Są filmy, które w moim mniemaniu muszą mieć dużo sztucznej krwi. Męskie kino tego wymaga a zwłaszcza, że poprzednie części właśnie dlatego miały swój urok. Terry Crews i jego maszynka bez odpowiedniej ilości krwi nie zrobiła by na mnie takiego wrażenia. Rambo -4 też beż brutalności byłby zwykłym kinem akcji jakich wiele... Już wiem, że się zawiodę :(... Szkoda, że poszli w tym kierunku tym bardziej cieszę się z niskiego osiągnięcia w kasie Box Office :)... Nauczka dla chytrych ludzi :)... Bruce nie zagrał bo za 4 dni na planie miała dostać 3 miliony a chciał 4 :(... Smutne gdy słyszy się coś takiego..
Jedna scena z trzeciej części szczególnie mi utkwiła w pamięci. Max Drummer (Harrsion Ford) zapytany przez Barneya Rossa o to co z Churchem odparł: "He's out of picture" ;D
Niestety - Twoje obawy są w pełni uzasadnione....To już nie kino akcji - słabe kino SF z młodzieżą w rolach głównych - niestety sekwencje batalistyczne są już tak bezsensowne, że prawie dorównują Die hard 5...niestety.
Na jedynce byłem w kinie (po zaliczeniu pirata) na dwójece też (po zaliczeniu pirata) - obydwa stoją na półce w wersjach BD - w przypadku trójki pozostanę przy piracie - szkoda kasy zarówno na seans w kinie jak i na oryginalny nośnik - BO PO PROSTU NIE ZAMIERZAM TEGO OGLĄDAĆ PONOWNIE....

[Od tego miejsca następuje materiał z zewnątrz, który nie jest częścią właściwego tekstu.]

(* ===== verification/NFA.v ===== *)
(** * NFA: the automata that URL filters are turned into first

    Translated from src/Source/WebCore/contentextensions/ImmutableNFA.h and
    NFA.h.  A node names slices of the arrays of its automaton; an iterator
    over a slice is the list of what it gives, and [None] is an index out of
    range. *)

From S2P Require Import Prelude DFA MutableRangeList.
Import MutableRangeList.

Module NFA.

Record ImmutableRange := mkRange {
  targetStart : Z;
  targetEnd : Z;
  first : Z;
  last : Z
}.

Record ImmutableNFANode := mkNode {
  rangesStart : Z;
  rangesEnd : Z;
  epsilonTransitionTargetsStart : Z;
  epsilonTransitionTargetsEnd : Z;
  actionStart : Z;
  actionEnd : Z
}.

Record NFA := mkNFA {
  nodes : list ImmutableNFANode;
  transitions : list ImmutableRange;
  targets : list Z;
  epsilonTransitionsTargets : list Z;
  actions : list Z
}.

(** The elements at [start], ..., [stop - 1]. *)
Definition between {A} (l : list A) (start stop : Z) : option (list A) := mapM (DFA.at_ l) (seqZ start (stop - start)).

(** [IterableConstTargets]: the iterator stops when it is at the end. *)
Definition IterableConstTargets (nfa : NFA) (range : ImmutableRange) : option (list Z) :=
  guard (targetStart range <= targetEnd range);; between (targets nfa) (targetStart range) (targetEnd range).

Definition spanOf (nfa : NFA) (range : ImmutableRange) : option (Span (list Z)) :=
  data ← IterableConstTargets nfa range; Some (mkSpan (first range) (last range) data).

(** The ranges of a node with their targets. *)
Definition transitionsForNode (nfa : NFA) (nodeId : Z) : option (list (Span (list Z))) :=
  node ← DFA.at_ (nodes nfa) nodeId;
  guard (rangesStart node <= rangesEnd node);;
  ranges ← between (transitions nfa) (rangesStart node) (rangesEnd node);
  mapM (spanOf nfa) ranges.

Definition root (nfa : NFA) : option Z := guard (nodes nfa <> []);; Some 0.

End NFA.
Lemma processNode_spec T m s : MInv T m [sig s] (length (DFA.transitionRanges (m_output m))) -> s ∈ T ->
  exists m' more, processNode actionOrder a b (sig s) m = Some m' /\ MInv (T ++ more) m' [] (length (DFA.transitionRanges (m_output m'))) /\ length (m_unprocessedNodes m') = (length more + length (m_unprocessedNodes m))%nat.
Proof using Ha Hb order_ok P_pairs P_transitions P_actions U_size.
  intros HM Hin. pose proof (mi_pairs _ _ _ _ HM) as HF. rewrite Forall_forall in HF. pose proof (HF s Hin) as Hs. destruct (combined_spec s Hs) as (rs & l & Ers & El & Ho & Hf). unfold processNode.
  destruct (extendTransitions A a (extractIndexA (sig s)) []) as [rs1|]; [|done]. cbn [mbind option_bind] in Ers |- *. rewrite Ers. cbn [mbind option_bind]. rewrite El. cbn [mbind option_bind].
  destruct (mergeTransitions_spec l T m _ _ HM (ranges_pairs s l Hs Ho Hf)) as (m1 & more & ds & -> & HM1 & Hu & Er & Ed & Hds). cbn [mbind option_bind].
  pose proof (MInv_bound _ _ _ _ HM1) as Hbound. pose proof (mi_transitions _ _ _ _ HM1) as Ht. rewrite length_app in Ht. cbn [length] in Ht. pose proof (ordered_length _ _ Ho ltac:(lia)) as Hl. rewrite length_fmap in Hl. pose proof (mi_arrays _ _ _ _ HM) as Harr.
  set (n := length (DFA.transitionRanges (m_output m))) in *. rewrite Er, length_app, length_fmap. fold n. rewrite !(u32_id (Z.of_nat _)) by lia. replace (Z.of_nat (n + length l) - Z.of_nat n) with (Z.of_nat (length l)) by lia. rewrite u32_id by lia.
  apply list_elem_of_lookup in Hin as [k Hk]. assert ((T ++ more) !! k = Some s) as Hk1 by (by apply lookup_app_l_Some). assert (m_nodeMapping m1 !! sig s = Some (Z.of_nat k)) as Emap by (apply (mi_mapping _ _ _ _ HM1); by exists k, s). rewrite Emap. cbn [default id].
  destruct (mi_nodes _ _ _ _ HM1 k s Hk1) as (node & Hn & HN). rewrite at_nat, Hn. cbn [mbind option_bind]. unfold DFA.setTransitions. destruct (nf_pending _ _ _ _ _ HN ltac:(left)) as [-> ->]. rewrite !option_guard_True by done. cbn [mbind option_bind].
  rewrite Nat2Z.id, !(Z.mod_small (Z.of_nat (length l))) by lia. eexists _, more. split; [reflexivity|]. split; [|exact Hu]. cbn [m_output DFA.transitionRanges].
  pose proof (MInv_finish (T ++ more) m1 k s l ds node n HM1 Hk1 Hn HN Ho Hf Hds) as Hfin. cbn zeta in Hfin. rewrite length_app, length_fmap. fold n. rewrite Er in Hfin. apply Hfin. by exists (DFA.transitionRanges (m_output m)), (DFA.transitionDestinations (m_output m)).
Qed.

(** *** The loop *)

Lemma processNodes_spec fuel : forall T m, MInv T m [] (length (DFA.transitionRanges (m_output m))) -> (length P - length T + length (m_unprocessedNodes m) <= fuel)%nat ->
  exists m' more, processNodes actionOrder a b fuel m = Some m' /\ MInv (T ++ more) m' [] (length (DFA.transitionRanges (m_output m'))) /\ m_unprocessedNodes m' = [].
Proof using Ha Hb order_ok P_pairs P_transitions P_actions U_size.
  induction fuel as [|fuel IH]; intros T m HM Hfuel.
  - destruct (m_unprocessedNodes m) as [|z rest] eqn:E; [|cbn in Hfuel; lia]. cbn [processNodes]. rewrite E. exists m, []. by rewrite app_nil_r.
  - cbn [processNodes]. destruct (m_unprocessedNodes m) as [|z rest] eqn:E; [exists m, []; by rewrite app_nil_r|]. destruct (mi_queue _ _ _ _ HM z) as (s & Hs & ->); [rewrite E; left|].
    assert (MInv T (mkMerger (m_output m) (m_nodeMapping m) rest) [sig s] (length (DFA.transitionRanges (m_output m)))) as HM0 by (destruct HM; rewrite E in *; by split).
    destruct (processNode_spec T _ s HM0 Hs) as (m1 & more & -> & HM1 & Hu). cbn [mbind option_bind m_unprocessedNodes] in *. pose proof (MInv_bound _ _ _ _ HM1) as Hb1. rewrite length_app in Hb1.
    destruct (IH _ _ HM1) as (m2 & more2 & -> & HM2 & Hu2); [rewrite length_app, Hu; cbn [length] in Hfuel; lia|]. exists m2, (more ++ more2). rewrite app_assoc. done.
Qed.

(** ** The merged automaton *)

(** Node [i] is the pair [T !! i]. *)
Record ProductOf (c : DFA.DFA) (T : list Pair) : Prop := {
  pd_root : DFA.root c = 0;
  pd_start : T !! 0%nat = Some (Some (DFA.root a), Some (DFA.root b));
  pd_length : length (DFA.nodes c) = length T;
  pd_bound : (length T <= length P)%nat;
  pd_pairs : Forall okPair T;
  pd_node : forall i s, T !! i = Some s -> exists node, DFA.nodes c !! i = Some node /\ NodeFor c T [] s node;
  pd_slices : Slices c (length (DFA.transitionRanges c)) }.

Lemma roots_ok : okPair (Some (DFA.root a), Some (DFA.root b)).
Proof using Ha Hb. split; cbn; [apply (in_root _ _ _ Ha)|apply (in_root _ _ _ Hb)]. Qed.

Lemma MInv_start : MInv [] (mkMerger (DFA.mkDFA [] [] [] [] 0) ∅ []) [] 0.
Proof.
  split; cbn; try done; try (by constructor); try lia.
  - intros z k. rewrite lookup_empty. split; [done|]. intros (i & s & _ & Hi & _). done.
  - intros z Hz. by apply not_elem_of_nil in Hz.
Qed.

Lemma merge_product : (length P <= S (length (DFA.nodes a)) * S (length (DFA.nodes b)))%nat -> exists c T, merge actionOrder a b = Some c /\ ProductOf c T.
Proof using Ha Hb order_ok P_pairs P_transitions P_actions U_size.
  intros Hfuel. unfold merge. rewrite signature_encode by (first [apply (alive_index U L a _ Ha), (in_root _ _ _ Ha)|apply (alive_index U L b _ Hb), (in_root _ _ _ Hb)]). change (encode (Some (DFA.root a)) (Some (DFA.root b))) with (sig (Some (DFA.root a), Some (DFA.root b))).
  destruct (combinedNode_spec [] _ [] 0 _ MInv_start roots_ok) as (m & k & more & -> & HM & Hk & Hu & Er & _ & Hmore). cbn [mbind option_bind]. destruct Hmore as [Hm | Hm]; subst more; [done|]. cbn [app m_unprocessedNodes m_output DFA.transitionRanges length] in *.
  destruct (processNodes_spec (S (length (DFA.nodes a)) * S (length (DFA.nodes b))) [(Some (DFA.root a), Some (DFA.root b))] m) as (m' & more & -> & HM' & Hu').
  - by rewrite Er.
  - rewrite Hu. cbn [length]. pose proof (MInv_bound _ _ _ _ HM) as Hone. cbn [length] in Hone. lia.
  - cbn [mbind option_bind]. exists (m_output m'), ([(Some (DFA.root a), Some (DFA.root b))] ++ more). split; [done|]. pose proof (MInv_bound _ _ _ _ HM') as Hbound. destruct HM' as [M1 M2 M3 M4 M5 M6 M7 M8 M9 M10 M11 M12]. rewrite Hu' in M11. by split.
Qed.

Section Result.

Context (c : DFA.DFA) (T : list Pair).
Hypothesis HP : ProductOf c T.

Lemma product_parts i s : T !! i = Some s -> exists node acts ts, DFA.nodes c !! i = Some node /\ DFA.isKilled node = false /\ DFA.actions node c = Some acts /\ actionsOf c (Z.of_nat i) = acts
  /\ (forall x, x ∈ acts <-> pairActs s x) /\ DFA.transitions node c = Some ts /\ okTransitions ts /\ (forall x, delta c (Z.of_nat i) x = goes ts x)
  /\ forall x, match delta c (Z.of_nat i) x, pairMove s x with Some k, Some s' => exists j, k = Z.of_nat j /\ T !! j = Some s' | None, None => True | _, _ => False end.
Proof using HP.
  intros Hi. destruct (pd_node _ _ HP i s Hi) as (node & Hn & [N1 (acts & N2 & N3) N6 N7]). destruct N7 as (ts & Et & Hts & Hg); [apply not_elem_of_nil|]. exists node, acts, ts.
  assert (forall x, delta c (Z.of_nat i) x = goes ts x) as Hd. { intros x. unfold delta, DFABytecodeCompiler.at_. rewrite at_nat, Hn. cbn [mbind option_bind]. by rewrite Et. }
  split_and!; try done.
  - unfold DFA.isKilled. by rewrite N1.
  - unfold actionsOf, DFABytecodeCompiler.at_. rewrite at_nat, Hn. cbn [mbind option_bind]. by rewrite N2.
  - intros x. rewrite Hd. specialize (Hg x). destruct (goes ts x) as [k|] eqn:Ek, (pairMove s x); try done. exists (Z.to_nat k). split; [|done]. destruct (goes_target ts x k Ek) as (r & Hr & _). destruct Hts as [HF _]. rewrite Forall_forall in HF. apply HF in Hr. unfold okTransition in Hr. cbn in Hr. clear - Hr. lia.
Qed.
(* ===== verification/Term.v ===== *)
(** * Term: the terms of URL filters

    Translated from src/Source/WebCore/contentextensions/Term.h, with
    [bitCount] of src/Source/WTF/wtf/StdLibExtras.h.  A term is a set of
    characters or a group of terms, with a quantifier; characters are ASCII,
    and the zero that ends a URL stands for the end-of-line assertion.  [None]
    is a failed assertion.  [generateGraph] and [generateSubgraphForAtom] call
    each other; the second is written with the first as an argument. *)

From stdpp Require Import gmap.
From S2P Require Import Prelude ASCIICType DFA MutableRangeList NFA ImmutableNFANodeBuilder.
Import ImmutableNFANodeBuilder.

Module Term.

Inductive AtomQuantifier := One | ZeroOrOne | ZeroOrMore | OneOrMore.

#[global] Instance AtomQuantifier_eq_dec : EqDecision AtomQuantifier.
Proof. solve_decision. Defined.

(** [bitCount(unsigned)] *)
Definition bitCount32 (bits : Z) : Z :=
  let bits := u32 (bits - Z.land (Z.shiftr bits 1) 0x55555555) in
  let bits := u32 (Z.land bits 0x33333333 + Z.land (Z.shiftr bits 2) 0x33333333) in
  Z.shiftr (u32 (Z.land (u32 (bits + Z.shiftr bits 4)) 0xF0F0F0F * 0x1010101)) 24.

(** [bitCount(uint64_t)] *)
Definition bitCount64 (bits : Z) : Z := bitCount32 (u32 bits) + bitCount32 (u32 (Z.shiftr bits 32)).

(** [m_characters] is two words of 64 bits. *)
Record CharacterSet := mkCharacterSet { m_inverted : bool; m_characters0 : Z; m_characters1 : Z }.

#[global] Instance CharacterSet_eq_dec : EqDecision CharacterSet.
Proof. solve_decision. Defined.

Definition emptyCharacterSet : CharacterSet := mkCharacterSet false 0 0.

Definition set (character : Z) (s : CharacterSet) : option CharacterSet :=
  guard (character < 128);;
  let bit := Z.shiftl 1 (character mod 64) in
  Some (if character / 64 =? 0 then mkCharacterSet (m_inverted s) (Z.lor (m_characters0 s) bit) (m_characters1 s)
        else mkCharacterSet (m_inverted s) (m_characters0 s) (Z.lor (m_characters1 s) bit)).

Definition get (character : Z) (s : CharacterSet) : option bool :=
  guard (character < 128);;
  Some (negb (Z.land (if character / 64 =? 0 then m_characters0 s else m_characters1 s) (Z.shiftl 1 (character mod 64)) =? 0)).

Definition invert (s : CharacterSet) : option CharacterSet :=
  guard (m_inverted s = false);; Some (mkCharacterSet true (m_characters0 s) (m_characters1 s)).

Definition bitCount (s : CharacterSet) : Z := u32 (bitCount64 (m_characters0 s) + bitCount64 (m_characters1 s)).

(** [m_termType] with the atom, and [m_quantifier]. *)
Inductive Term :=
| Empty (quantifier : AtomQuantifier)
| CharacterSetTerm (characterSet : CharacterSet) (quantifier : AtomQuantifier)
| Group (terms : list Term) (quantifier : AtomQuantifier).

Definition m_quantifier (t : Term) : AtomQuantifier := match t with Empty q | CharacterSetTerm _ q | Group _ q => q end.

Definition isValid (t : Term) : bool := match t with Empty _ => false | _ => true end.

(** ** Making terms *)

Definition addCharacter (character : Z) (isCaseSensitive : bool) (t : Term) : option Term :=
  guard (isASCII character = true);;
  match t with
  | CharacterSetTerm s q =>
      if isCaseSensitive || negb (isASCIIAlpha character) then s ← set character s; Some (CharacterSetTerm s q)
      else s ← set (toASCIIUpper character) s; s ← set (toASCIILower character) s; Some (CharacterSetTerm s q)
  | _ => None
  end.

Definition Term_character (character : Z) (isCaseSensitive : bool) : option Term :=
  addCharacter character isCaseSensitive (CharacterSetTerm emptyCharacterSet One).

Fixpoint setAll (characters : list Z) (s : CharacterSet) : option CharacterSet :=
  match characters with [] => Some s | c :: characters => s ← set c s; setAll characters s end.

Definition UniversalTransition : option Term := s ← setAll (seqZ 1 127) emptyCharacterSet; Some (CharacterSetTerm s One).

Definition Term_characterSet (isInverted : bool) : option Term :=
  s ← (if isInverted then invert emptyCharacterSet else Some emptyCharacterSet); Some (CharacterSetTerm s One).

Definition GroupTerm : Term := Group [] One.

Definition EndOfLineAssertionTerm : option Term :=
  t ← Term_characterSet false;
  match t with CharacterSetTerm s q => s ← set 0 s; Some (CharacterSetTerm s q) | _ => None end.

Definition extendGroupSubpattern (term : Term) (t : Term) : option Term :=
  match t with Group terms q => Some (Group (terms ++ [term]) q) | _ => None end.

Definition quantify (quantifier : AtomQuantifier) (t : Term) : option Term :=
  guard (m_quantifier t = One);;
  Some (match t with Empty _ => Empty quantifier | CharacterSetTerm s _ => CharacterSetTerm s quantifier | Group terms _ => Group terms quantifier end).

(** ** What is known of a term *)

Definition isEndOfLineAssertion (t : Term) : option bool :=
  match t with
  | CharacterSetTerm s _ => if bitCount s =? 1 then get 0 s else Some false
  | _ => Some false
  end.

(** The disjunction over the terms of a group, from left to right. *)
Definition anyTerm (f : Term -> option bool) : list Term -> option bool :=
  fix loop (terms : list Term) := match terms with [] => Some false | t :: terms => b ← f t; if b : bool then Some true else loop terms end.

Definition allTerms (f : Term -> option bool) : list Term -> option bool :=
  fix loop (terms : list Term) := match terms with [] => Some true | t :: terms => b ← f t; if b : bool then loop terms else Some false end.

Fixpoint matchesAtLeastOneCharacter (t : Term) : option bool :=
  guard (isValid t = true);;
  match m_quantifier t with
  | ZeroOrOne | ZeroOrMore => Some false
  | One | OneOrMore =>
      b ← isEndOfLineAssertion t;
      if b : bool then Some false
      else match t with Group terms _ => anyTerm matchesAtLeastOneCharacter terms | _ => Some true end
  end.

Fixpoint isUniversalTransition (t : Term) : option bool :=
  match t with
  | Empty _ => None
  | CharacterSetTerm s _ =>
      if m_inverted s then Some (bitCount s =? 0)
      else if bitCount s =? 127 then b ← get 0 s; Some (negb b) else Some false
  | Group [t] _ => isUniversalTransition t
  | Group _ _ => Some false
  end.

Fixpoint isKnownToMatchAnyString (t : Term) : option bool :=
  match t with
  | Empty _ => None
  | CharacterSetTerm s q => b ← isUniversalTransition t; Some (b && bool_decide (q = ZeroOrMore))
  | Group [firstTermInGroup] q =>
      b ← isKnownToMatchAnyString firstTermInGroup;
      if b : bool then Some true
      else
        u ← isUniversalTransition firstTermInGroup;
        Some (u && (bool_decide (q = ZeroOrMore)
                    || bool_decide (q = ZeroOrOne) && bool_decide (m_quantifier firstTermInGroup = OneOrMore)
                    || bool_decide (q = OneOrMore) && bool_decide (m_quantifier firstTermInGroup = ZeroOrOne)))
  | Group _ _ => Some false
  end.

Fixpoint hasFixedLength (t : Term) : option bool :=
  match t with
  | Empty _ => None
  | CharacterSetTerm _ q => Some (bool_decide (q = One))
  | Group terms q => if bool_decide (q = One) then allTerms hasFixedLength terms else Some false
  end.

(** [operator==] *)
Definition allEqual (f : Term -> Term -> bool) : list Term -> list Term -> bool :=
  fix loop (l l' : list Term) := match l, l' with [], [] => true | t :: l, t' :: l' => f t t' && loop l l' | _, _ => false end.

Fixpoint Term_eqb (t other : Term) : bool :=
  match t, other with
  | Empty q, Empty q' => bool_decide (q = q')
  | CharacterSetTerm s q, CharacterSetTerm s' q' => bool_decide (q' = q) && bool_decide (s = s')
  | Group terms q, Group terms' q' => bool_decide (q' = q) && allEqual Term_eqb terms terms'
  | _, _ => false
  end.

(** ** Generating nodes *)

(** [while (i < 128 && get(i) != want) ++i;] *)
Fixpoint scan (fuel : nat) (want : bool) (i : Z) (s : CharacterSet) : option Z :=
  match fuel with
  | O => None
  | S fuel =>
      if i <? 128 then b ← get i s; if eqb b want then Some i else scan fuel want (i + 1) s
      else Some i
  end.

(** The loop over the maximal ranges of characters in the set, or not in it. *)
Fixpoint addRanges (fuel : nat) (want : bool) (i : Z) (s : CharacterSet) (destination : Z) (source : Builder) : option Builder :=
  match fuel with
  | O => None
  | S fuel =>
      i ← scan 129 want i s;
      if i =? 128 then Some source
      else
        let start := i in
        i ← scan 129 (negb want) (i + 1) s;
        source ← addTransition start (i - 1) destination source;
        addRanges fuel want i s destination source
  end.

Section Generate.

Context (targetOrder actionOrder : gset Z -> list Z).

(** [generateGraph] with a new end node, given [generateGraph] to a
    destination. *)
Definition generateToNewEnd (generateGraph : Term -> NFA.NFA -> Builder -> Z -> option (NFA.NFA * Builder))
    (t : Term) (nfa : NFA.NFA) (source : Builder) (finalActions : list Z) : option (NFA.NFA * Builder * Builder) :=
  let '(nfa, newEnd) := newBuilder nfa in
  '(nfa, source) ← generateGraph t nfa source (m_nodeId newEnd);
  Some (nfa, source, setActions finalActions newEnd).

(** The terms of a group after the first: each goes from [lastTarget], which
    is finalized when the next one replaces it, and the last one to the
    destination. *)
Definition generateRest (generateGraph : Term -> NFA.NFA -> Builder -> Z -> option (NFA.NFA * Builder)) :
    list Term -> NFA.NFA -> Builder -> Z -> option NFA.NFA :=
  fix loop (terms : list Term) (nfa : NFA.NFA) (lastTarget : Builder) (destination : Z) :=
    match terms with
    | [] => None
    | [lastTerm] =>
        '(nfa, lastTarget) ← generateGraph lastTerm nfa lastTarget destination;
        finalize targetOrder actionOrder lastTarget nfa
    | currentTerm :: terms =>
        '(nfa, lastTarget, newNode) ← generateToNewEnd generateGraph currentTerm nfa lastTarget [];
        nfa ← finalize targetOrder actionOrder lastTarget nfa;
        loop terms nfa newNode destination
    end.

Definition generateSubgraphForAtom (generateGraph : Term -> NFA.NFA -> Builder -> Z -> option (NFA.NFA * Builder))
    (t : Term) (nfa : NFA.NFA) (source : Builder) (destination : Z) : option (NFA.NFA * Builder) :=
  match t with
  | Empty _ => None
  | CharacterSetTerm s _ =>
      source ← (if m_inverted s then addRanges 129 false 1 s destination source else addRanges 129 true 0 s destination source);
      Some (nfa, source)
  | Group [] _ => Some (nfa, addEpsilonTransition destination source)
  | Group [first] _ => generateGraph first nfa source destination
  | Group (first :: terms) _ =>
      '(nfa, source, lastTarget) ← generateToNewEnd generateGraph first nfa source [];
      nfa ← generateRest generateGraph terms nfa lastTarget destination;
      Some (nfa, source)
  end.

(** [repeatStart] and [repeatEnd]; the end is destroyed first. *)
Definition generateRepeat (atom : NFA.NFA -> Builder -> Z -> option (NFA.NFA * Builder)) (nfa : NFA.NFA) (source : Builder) (destination : Z)
    : option (NFA.NFA * Builder) :=
  let '(nfa, repeatStart) := newBuilder nfa in
  let source := addEpsilonTransition (m_nodeId repeatStart) source in
  let '(nfa, repeatEnd) := newBuilder nfa in
  '(nfa, repeatStart) ← atom nfa repeatStart (m_nodeId repeatEnd);
  let repeatEnd := addEpsilonTransition (m_nodeId repeatStart) repeatEnd in
  let repeatEnd := addEpsilonTransition destination repeatEnd in
  nfa ← finalize targetOrder actionOrder repeatEnd nfa;
  nfa ← finalize targetOrder actionOrder repeatStart nfa;
  Some (nfa, source).

Fixpoint generateGraph (t : Term) (nfa : NFA.NFA) (source : Builder) (destination : Z) : option (NFA.NFA * Builder) :=
  guard (isValid t = true);;
  match m_quantifier t with
  | One => generateSubgraphForAtom generateGraph t nfa source destination
  | ZeroOrOne =>
      '(nfa, source) ← generateSubgraphForAtom generateGraph t nfa source destination;
      Some (nfa, addEpsilonTransition destination source)
  | ZeroOrMore =>
      '(nfa, source) ← generateRepeat (generateSubgraphForAtom generateGraph t) nfa source destination;
      Some (nfa, addEpsilonTransition destination source)
  | OneOrMore => generateRepeat (generateSubgraphForAtom generateGraph t) nfa source destination
  end.

(** [generateGraph(NFA&, source, finalActions)] *)
Definition generateGraphToEnd : Term -> NFA.NFA -> Builder -> list Z -> option (NFA.NFA * Builder * Builder) := generateToNewEnd generateGraph.

End Generate.

End Term.
(* ===== verification/CombinedURLFiltersTree.v ===== *)
(** * CombinedURLFiltersTree: what the prefix tree holds

    The patterns of a tree with their actions; adding a pattern or a domain
    adds it and nothing else.  The automaton of a path of the tree finds the
    actions of the vertices it passes. *)

From stdpp Require Import gmap.
From S2P Require Import Prelude ASCIICType DFA DFABytecode DFABytecodeCompiler DFABytecodeInterpreter DFATransitions DFACompile DFARun DFASimulation DFAProperties MutableRangeList MutableRangeListCorrect NFA NFAToDFA NFAToDFAClosure NFAToDFACorrect ImmutableNFANodeBuilder Term TermLanguage NFAFragment TermGraph CombinedURLFilters.
Import Term CombinedURLFilters.

#[global] Instance Term_eq_dec : EqDecision Term.
Proof. intros t t'. destruct (Term_eqb t t') eqn:E; [left; by apply Term_eqb_eq|right; intros H%Term_eqb_eq; congruence]. Defined.

(** ** The patterns of a tree *)

(** The terms of a path and an action at its end. *)
Inductive hasPattern : PrefixTreeVertex -> list Term -> Z -> Prop :=
| pattern_here l edges a : a ∈ l -> hasPattern (Vertex (Some l) edges) [] a
| pattern_there actions edges t child p a : (t, child) ∈ edges -> hasPattern child p a -> hasPattern (Vertex actions edges) (t :: p) a.

Lemma hasPattern_nil v a : hasPattern v [] a <-> a ∈ actionsGet v.
Proof.
  destruct v as [acts es]. split; [intros H; inversion H; by subst|]. cbn. destruct acts as [l|]; [by constructor|]. by intros []%not_elem_of_nil.
Qed.

Lemma hasPattern_cons v t p a : hasPattern v (t :: p) a <-> exists child, (t, child) ∈ vertexEdges v /\ hasPattern child p a.
Proof. destruct v as [acts es]. split; [intros H; inversion H; subst; eauto|]. intros (child & H1 & H2). by econstructor. Qed.

Lemma emptyFilters_patterns p a : ~ hasPattern emptyFilters p a.
Proof. destruct p; [rewrite hasPattern_nil; apply not_elem_of_nil|rewrite hasPattern_cons; intros (? & H & _); by apply not_elem_of_nil in H]. Qed.

Lemma followEdge_patterns term next edges (Q : Prop) p a t : (forall v, hasPattern (next v) p a <-> hasPattern v p a \/ Q) ->
  (exists child, (t, child) ∈ followEdge term next edges /\ hasPattern child p a) <-> (exists child, (t, child) ∈ edges /\ hasPattern child p a) \/ t = term /\ Q.
Proof.
  intros Hn. induction edges as [|[et child] edges IH]; cbn [followEdge].
  - setoid_rewrite list_elem_of_singleton. split.
    + intros (c & [= -> ->] & H). apply Hn in H as [H|H]; [by apply emptyFilters_patterns in H|by right].
    + intros [(c & []%not_elem_of_nil & _)|[-> HQ]]. eexists. split; [reflexivity|]. apply Hn. by right.
  - destruct (Term_eqb et term) eqn:E.
    + apply Term_eqb_eq in E as ->. setoid_rewrite elem_of_cons. split.
      * intros (c & [[= -> ->]|Hin] & H0); [apply Hn in H0 as [H0|H0]; [left; eauto|by right]|left; eauto].
      * intros [(c & [[= -> ->]|Hin] & H0)|[-> HQ]]; [eexists; split; [by left|]; apply Hn; by left|eauto|eexists; split; [by left|]; apply Hn; by right].
    + setoid_rewrite elem_of_cons. split.
      * intros (c & [Hc|Hin] & H); [left; eauto|]. destruct (proj1 IH) as [(c' & Hin' & H')|HQ]; [eauto|left; eauto|by right].
      * intros [(c & [Hc|Hin] & H)|HQ]; [eauto|destruct (proj2 IH) as (c' & Hc' & H'); [left; eauto|eauto]|destruct (proj2 IH) as (c' & Hc' & H'); [by right|eauto]].
Qed.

Przestraszyłeś mnie porównaniem do Die Hard 5. Do tej pory nie dałem rady dokończyć tego czegoś... Bo Szklaną pułapką nazwać tego nie można. Seria Niezniszczalnych miała potencjał, niestety zabrakło pomysłu i lekkości kina lat 80-tych: Arniego ukrytego za kuloodpornym żywopłotem strzelającego w niebo i dalej trafiającego wrogów którzy biegną na niego... Jedynka była brutalna ale bez humoru, dwójka to czerstwa komedia bez sensacji. Myślę że jeżeli świat nie podciągnie wyników Trójka będzie pożegnaniem serii i może dobrze. Niech Sly zabierze się lepiej za nowego Rambo bo 4 była po prostu rozkoszną rozwałką.
Zgadzam się w pełni co do Johna Rambo - powrót po latach do kultowej serii był znakomity (podobnie zresztą jak Rocky Balboa). Niezniszczalni 3 to niestety porażka na całego....Co do dalszych planów Sylwka - przeraziły mnie wstępne informacje (sprzed może roku czy dwóch) jakoby Rambo miał walczyć z potworem z kosmosu (jak Arni w Predatorze) - jeśli tak miałby wyglądać film to ja na prawdę dziękuję za uwagę. A Sylwek...no cóż oby jeszcze trochę pożył i dostarczył nam kilku niezłych filmów akcji...Boziu jak ten czas leci - w końcu on ma już prawie 7 dych na karku.